→ What needs to be done: With the line that contains "is [Database], what" as the final line, return every line from the start of the data below exactly.

++++ Data shown

(* ===== verification/Database.v ===== *)
(** * The database of blocks

    [csdb/include/csdb/database.hpp] is an abstract class: what the storage calls
    is [Database], what it relies on is [DatabaseLaws] (a table from numbers to
    blocks and one from hashes to numbers).  [BerkeleyDB] models
    [csdb/src/database_berkeleydb.cpp], the implementation that the node uses,
    and satisfies the laws; that it does not keep the promise of [seq_no] is
    shown here.

    Berkeley DB is a third-party library: a table is a finite map, a recno table
    has no record zero, and an operation fails only for a missing record or
    key.  Transactions, the log files and the error texts are left out. *)

From Stdlib Require Import ZArith Lia Sorted.
From stdpp Require Import base tactics numbers option list gmap sorting.
From S2P Require Import Prelude.

Local Open Scope Z_scope.
Local Open Scope cs_scope.

Class Database (B : Type) := {
  db_is_open : B -> bool;
  (** [put(key, seq_no, value)] *)
  db_put : bytes -> Z -> bytes -> B -> bool * B;
  (** [get(key)], [get(key, &value)], [get(seq_no, &value)] *)
  db_has : bytes -> B -> bool;
  db_get : bytes -> B -> option bytes;
  db_get_no : Z -> B -> option bytes;
  db_remove : bytes -> B -> bool * B;
  (** [seq_no(key, &value)]: the sequence of a block's hash *)
  db_seq_no : bytes -> B -> option Z;
  (** keys and values as an iterator gives them from [seek_to_first] on *)
  db_items : B -> list (Z * bytes);
  db_update_contract : bytes -> bytes -> B -> bool * B;
  db_get_contract : bytes -> B -> option bytes
}.

(** The numbers that fit: [seq_no + 1] is a record number of 32 bits. *)
Definition number_ok (n : Z) : Prop := 0 <= n < 4294967295.

Class DatabaseLaws {B} (DB : Database B) (ok : B -> Prop) (rows : B -> gmap Z bytes) (names : B -> gmap bytes Z) : Prop := {
  db_ok_open b : ok b -> db_is_open b = true;
  db_put_spec key n v b : ok b -> number_ok n ->
    exists b', db_put key n v b = (true, b') /\ ok b' /\ rows b' = <[n := v]> (rows b) /\ names b' = <[key := n]> (names b);
  db_has_spec key b : ok b -> db_has key b = bool_decide (is_Some (names b !! key));
  db_get_spec key b : ok b -> db_get key b = names b !! key ≫= fun n => rows b !! n;
  db_get_no_spec n b : ok b -> number_ok n -> db_get_no n b = rows b !! n;
  db_remove_spec key b : ok b ->
    exists done b', db_remove key b = (done, b') /\ ok b' /\
    match names b !! key with
    | None => done = false /\ rows b' = rows b /\ names b' = names b
    | Some n => done = bool_decide (is_Some (rows b !! n)) /\ rows b' = delete n (rows b) /\ names b' = delete key (names b)
    end;
  db_items_spec b : ok b ->
    StronglySorted (fun x y => x.1 < y.1) (db_items b) /\ forall n v, (n, v) ∈ db_items b <-> rows b !! n = Some v
}.

Module BerkeleyDB.

(** The three tables, once [open] has succeeded *)
Record Tables := mkTables {
  db_blocks_ : gmap Z bytes;
  db_seq_no_ : gmap bytes Z;
  db_contracts_ : gmap bytes bytes
}.
#[export] Instance eta_tables : Eta Tables := fun t => mkTables (db_blocks_ t) (db_seq_no_ t) (db_contracts_ t).

Definition t := option Tables.

Definition is_open (b : t) : bool := bool_decide (is_Some b).

Definition put (key : bytes) (seq_no : Z) (value : bytes) (b : t) : bool * t :=
  match b with
  | None => (false, b)
  | Some tables =>
      let db_seq_no := u32 (seq_no + 1) in
      if db_seq_no =? 0 then (false, b)
      else (true, Some (tables <| db_blocks_ := <[db_seq_no := value]> (db_blocks_ tables) |>
                               <| db_seq_no_ := <[key := db_seq_no]> (db_seq_no_ tables) |>))
  end.

Definition has (key : bytes) (b : t) : bool :=
  match b with None => false | Some tables => bool_decide (is_Some (db_seq_no_ tables !! key)) end.

Definition get (key : bytes) (b : t) : option bytes :=
  tables ← b; db_seq_no ← db_seq_no_ tables !! key; db_blocks_ tables !! db_seq_no.

Definition get_no (seq_no : Z) (b : t) : option bytes := tables ← b; db_blocks_ tables !! u32 (seq_no + 1).

(** [remove]: the hash goes first, whatever happens to the block. *)
Definition remove (key : bytes) (b : t) : bool * t :=
  match b with
  | None => (false, b)
  | Some tables =>
      match db_seq_no_ tables !! key with
      | None => (false, b)
      | Some db_seq_no =>
          let tables := tables <| db_seq_no_ := delete key (db_seq_no_ tables) |> in
          match db_blocks_ tables !! db_seq_no with
          | None => (false, Some tables)
          | Some _ => (true, Some (tables <| db_blocks_ := delete db_seq_no (db_blocks_ tables) |>))
          end
      end
  end.

Definition seq_no (key : bytes) (b : t) : option Z := tables ← b; db_seq_no_ tables !! key.

(** The cursor: records in the order of their numbers; [set_key] makes the keys 0-based. *)
Definition record_le (x y : Z * bytes) : Prop := x.1 <= y.1.
#[export] Instance record_le_trans : Transitive record_le.
Proof. intros x y z. unfold record_le. lia. Qed.
#[export] Instance record_le_total : Total record_le.
Proof. intros x y. unfold record_le. lia. Qed.
#[export] Instance record_le_dec : RelDecision record_le := fun x y => decide (x.1 <= y.1).
Definition items (b : t) : list (Z * bytes) :=
  match b with
  | None => []
  | Some tables => map (fun x => (u32 (x.1 - 1), x.2)) (merge_sort record_le (map_to_list (db_blocks_ tables)))
  end.

Definition updateContractData (key data : bytes) (b : t) : bool * t :=
  match b with
  | None => (false, b)
  | Some tables => (true, Some (tables <| db_contracts_ := <[key := data]> (db_contracts_ tables) |>))
  end.
Definition getContractData (key : bytes) (b : t) : option bytes := tables ← b; db_contracts_ tables !! key.

#[global] Instance berkeley : Database t := {|
  db_is_open := is_open; db_put := put; db_has := has; db_get := get; db_get_no := get_no; db_remove := remove;
  db_seq_no := seq_no; db_items := items; db_update_contract := updateContractData; db_get_contract := getContractData |}.

(** ** The implementation satisfies the interface *)

Definition ok (b : t) : Prop :=
  match b with
  | None => False
  | Some tables => forall n, is_Some (db_blocks_ tables !! n) -> 1 <= n < 4294967296
  end.
Definition rows (b : t) : gmap Z bytes := match b with None => ∅ | Some tables => kmap Z.pred (db_blocks_ tables) end.
Definition names (b : t) : gmap bytes Z := match b with None => ∅ | Some tables => Z.pred <$> db_seq_no_ tables end.

#[local] Instance pred_inj : Inj (=) (=) Z.pred.
Proof. intros x y H. lia. Qed.

Lemma rows_lookup tables n : rows (Some tables) !! n = db_blocks_ tables !! (n + 1).
Proof. cbn [rows]. replace n with (Z.pred (n + 1)) at 1 by lia. apply (lookup_kmap Z.pred). Qed.

Lemma record_number n : number_ok n -> u32 (n + 1) = n + 1.
Proof. unfold number_ok. intros H. apply uwrap_id. unfold in_u. lia. Qed.

Lemma items_sorted tables : ok (Some tables) -> StronglySorted (fun x y => x.1 < y.1) (items (Some tables)).
Proof.
  intros Hok. cbn [items]. set (l := merge_sort record_le (map_to_list (db_blocks_ tables))).
  assert (l ≡ₚ map_to_list (db_blocks_ tables)) as Hp by apply merge_sort_Permutation.
  assert (NoDup (l.*1)) as Hn by (rewrite Hp; apply NoDup_fst_map_to_list).
  assert (Forall (fun x => 1 <= x.1 < 4294967296) l) as Hf.
  { rewrite Hp. apply Forall_forall. intros [n v] Hin%elem_of_map_to_list. apply Hok. by exists v. }
  assert (StronglySorted record_le l) as Hs.
  { apply (StronglySorted_merge_sort record_le). }
  clearbody l. clear Hp. induction Hs as [|x l Hs IH Hx]; cbn [map fmap list_fmap] in *; [constructor|].
  apply NoDup_cons in Hn as [Hnx Hn]. apply Forall_cons in Hf as [Rx Hf].
  constructor; [by apply IH|]. apply Forall_map, Forall_forall. intros y Hy. cbn [fst].
  rewrite Forall_forall in Hx, Hf. specialize (Hx y Hy). specialize (Hf y Hy). unfold record_le in Hx.
  assert (x.1 <> y.1) by (intros E; apply Hnx; rewrite E; by apply list_elem_of_fmap_2).
  rewrite !uwrap_id by (unfold in_u; lia). lia.
Qed.

Lemma items_elem tables n v : ok (Some tables) -> (n, v) ∈ items (Some tables) <-> rows (Some tables) !! n = Some v.
Proof.
  intros Hok. rewrite rows_lookup. cbn [items]. rewrite list_elem_of_In, in_map_iff. setoid_rewrite <- list_elem_of_In.
  setoid_rewrite (merge_sort_Permutation record_le). setoid_rewrite elem_of_map_to_list'. split.
  - intros ([k w] & [= <- <-] & E). cbn [fst snd] in *. pose proof (Hok k ltac:(by exists w)).
    rewrite uwrap_id by (unfold in_u; lia). by replace (k - 1 + 1) with k by lia.
  - intros E. pose proof (Hok (n + 1) ltac:(by exists v)). exists (n + 1, v). cbn [fst snd]. split; [|done].
    rewrite uwrap_id by (unfold in_u; lia). f_equal. lia.
Qed.

#[global] Instance berkeley_laws : DatabaseLaws berkeley ok rows names.
Proof.
  split.
  - by intros [tables|].
  - intros key n v [tables|] Hok Hn; [|done]. cbn [db_put berkeley put]. rewrite record_number by done.
    destruct (Z.eqb_spec (n + 1) 0) as [E|_]; [unfold number_ok in Hn; lia|]. eexists. split; [done|]. split_and!.
    + intros k. cbn [upd db_blocks_]. rewrite lookup_insert_is_Some. unfold number_ok in Hn. intros [<-|[_ E]]; [lia|]. by apply Hok.
    + cbn [rows upd db_blocks_]. rewrite (kmap_insert Z.pred). by replace (Z.pred (n + 1)) with n by lia.
    + cbn [names upd db_seq_no_]. rewrite fmap_insert. by replace (Z.pred (n + 1)) with n by lia.
  - intros key [tables|] Hok; [|done]. cbn. rewrite lookup_fmap. apply bool_decide_ext. by rewrite fmap_is_Some.
  - intros key [tables|] Hok; [|done]. change (db_get key (Some tables)) with (db_seq_no_ tables !! key ≫= fun n => db_blocks_ tables !! n).
    cbn [names]. rewrite lookup_fmap. destruct (db_seq_no_ tables !! key) as [n|]; [|reflexivity].
    change (db_blocks_ tables !! n = rows (Some tables) !! Z.pred n). rewrite rows_lookup. f_equal. lia.
  - intros n [tables|] Hok Hn; [|done]. change (db_get_no n (Some tables)) with (db_blocks_ tables !! u32 (n + 1)).
    by rewrite record_number, rows_lookup by done.
  - intros key [tables|] Hok; [|done]. cbn [db_remove berkeley remove names]. rewrite lookup_fmap.
    destruct (db_seq_no_ tables !! key) as [n|] eqn:En; cbn [fmap option_fmap option_map]; [|by do 2 eexists].
    rewrite rows_lookup. replace (Z.pred n + 1) with n by lia. cbn [upd db_blocks_].
    destruct (db_blocks_ tables !! n) as [v|] eqn:Ev; do 2 eexists; (split; [done|]); split_and!.
    + intros k. cbn [upd db_blocks_]. rewrite lookup_delete_is_Some. intros [_ E]. by apply Hok.
    + by rewrite bool_decide_true by by exists v.
    + cbn [rows upd db_blocks_]. by rewrite (kmap_delete Z.pred).
    + cbn [names upd db_seq_no_]. by rewrite fmap_delete.
    + done.
    + rewrite bool_decide_false; [done|]. intros [? [=]].
    + cbn [rows upd db_blocks_]. rewrite delete_id; [done|]. by rewrite (lookup_kmap Z.pred).
    + cbn [names upd db_seq_no_]. by rewrite fmap_delete.
  - intros [tables|] Hok; [|done]. split; [by apply items_sorted|]. intros n v. by apply items_elem.
Qed.

(** After a block is put under a number, seq_no of its hash is the number plus one: the 1-based
    record number of the table, not the sequence that the interface promises. *)
Theorem seq_no_off_by_one key n v b :
  ok b -> number_ok n -> forall b', put key n v b = (true, b') -> seq_no key b' = Some (n + 1) /\ get_no n b' = Some v.
Proof.
  intros Hok Hn b'. destruct b as [tables|]; [|done]. cbn [put]. rewrite record_number by done.
  destruct (n + 1 =? 0); [done|]. intros [= <-]. unfold seq_no, get_no. cbn [mbind option_bind upd db_seq_no_ db_blocks_].
  by rewrite record_number, !lookup_insert_eq by done.
Qed.

End BerkeleyDB.

Lemma seq_no_off_by_one_witness :
  BerkeleyDB.ok (Some (BerkeleyDB.mkTables ∅ ∅ ∅)) /\ number_ok 7 /\
  exists b', BerkeleyDB.put [1; 2] 7 [3] (Some (BerkeleyDB.mkTables ∅ ∅ ∅)) = (true, b') /\
    BerkeleyDB.seq_no [1; 2] b' = Some (7 + 1) /\ BerkeleyDB.get_no 7 b' = Some [3].
Proof.
  assert (BerkeleyDB.ok (Some (BerkeleyDB.mkTables ∅ ∅ ∅))) as Hok by (intros n [v E]; cbn in E; by rewrite lookup_empty in E).
  assert (number_ok 7) as Hn by (unfold number_ok; lia). split; [exact Hok|]. split; [exact Hn|].
  eexists. split; [reflexivity|]. apply (BerkeleyDB.seq_no_off_by_one [1; 2] 7 [3] _ Hok Hn). reflexivity.
Defined.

++++++++

→ Response to the exercise:
(* ===== verification/Database.v ===== *)
(** * The database of blocks

    [csdb/include/csdb/database.hpp] is an abstract class: what the storage calls
    is [Database], what it relies on is [DatabaseLaws] (a table from numbers to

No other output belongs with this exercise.